Conforme esa obra y esa vida inmensas van cayendo en el olvido1, vuelve a nosotros la realidad profunda. Tenemos que aceptarla con valor, para que deje de perturbarnos; traerla a conciencia, para que se esfume y podamos vivir unidos en la salud (Martínez Estrada 1991: 256).

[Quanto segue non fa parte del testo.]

(* ===== verification/_CoqProject ===== *)
-Q . S2P
Prelude.v
GoLib.v
Domain.v
RouteSort.v
RouteKey.v
VersionState.v
Tables.v
MemDb.v
MemDbModel.v
Storage.v
Msaddr.v
Format.v
Events.v
Runtime.v
RuntimeModel.v
RouteCreation.v
Dto.v
Dao.v
DaoSpec.v
Entity.v
RegCommon.v
LoadBalance.v
Requests.v
Registration.v
Util.v
RouteServices.v
StatefulSessions.v
Validation.v
Registry.v
BlueGreen.v
BlueGreenSpec.v
CandidateSpec.v
PipelineSpec.v
RegistrationSpec.v
Clustering.v
ClusteringSpec.v
Gateways.v
RateLimits.v
ClusterService.v
HttpFilters.v
Cleanup.v
GatewaysSpec.v
Persistence.v
PersistenceSpec.v
RouteServicesSpec.v
ServicesSpec.v
CommitSpec.v
RecoverySpec.v
DisasterRecovery.v
EnvoyApi.v
EnvoyProps.v
EnvoyRoutes.v
EnvoyVirtualHosts.v
Tls.v
EnvoyClusters.v
EnvoyListeners.v
EnvoyBuilder.v
EnvoyActions.v
EnvoyEvents.v
EnvoyProcessor.v
EnvoyManager.v
EnvoyRoutesSpec.v
EnvoyModel.v
ListenerSpec.v
SnapshotSpec.v
ManagerSpec.v
Bootstrap.v
Composite.v
DebugValidate.v
ActiveDCs.v
EventBus.v
Replication.v
ReplicationSpec.v
Migrations.v
MigrationsSpec.v
Controllers.v
Resources.v
Views.v
Watchers.v
Tenants.v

Un contributo fondamentale, dunque, quello di Ezequiel Martínez Estrada, con cui l’autore si inserì a pieno titolo all’interno del dibattito sulle cause dell’arretratezza argentina e sulla costruzione dell’identità nazionale. Un grande classico su cui si è detto tanto, ma che ancora oggi offre innumerevoli spunti di riflessione, e che deve il suo valore non soltanto ai concetti espressi al suo interno, ma anche alla qualità letteraria della sua prosa.

Un nuovo pubblico

L’idea di affrontare la traduzione di Radiografía de la pampa nasce, dunque, dal desiderio di rendere fruibile anche a un pubblico italiano «uno de los libros fundacionales de la literatura argentina; más aún, de la latinoamericana» (Weinberg 1991: 15), che ha segnato non soltanto l’epoca in cui ha visto la luce, ma anche quella immediatamente successiva, arrivando a generare una ricca corrente di critici, ammiratori e seguaci. Un proposito ambizioso, a cui ci si è approcciati gradualmente, partendo da alcune riflessioni preliminari a qualsiasi lavoro di traduzione.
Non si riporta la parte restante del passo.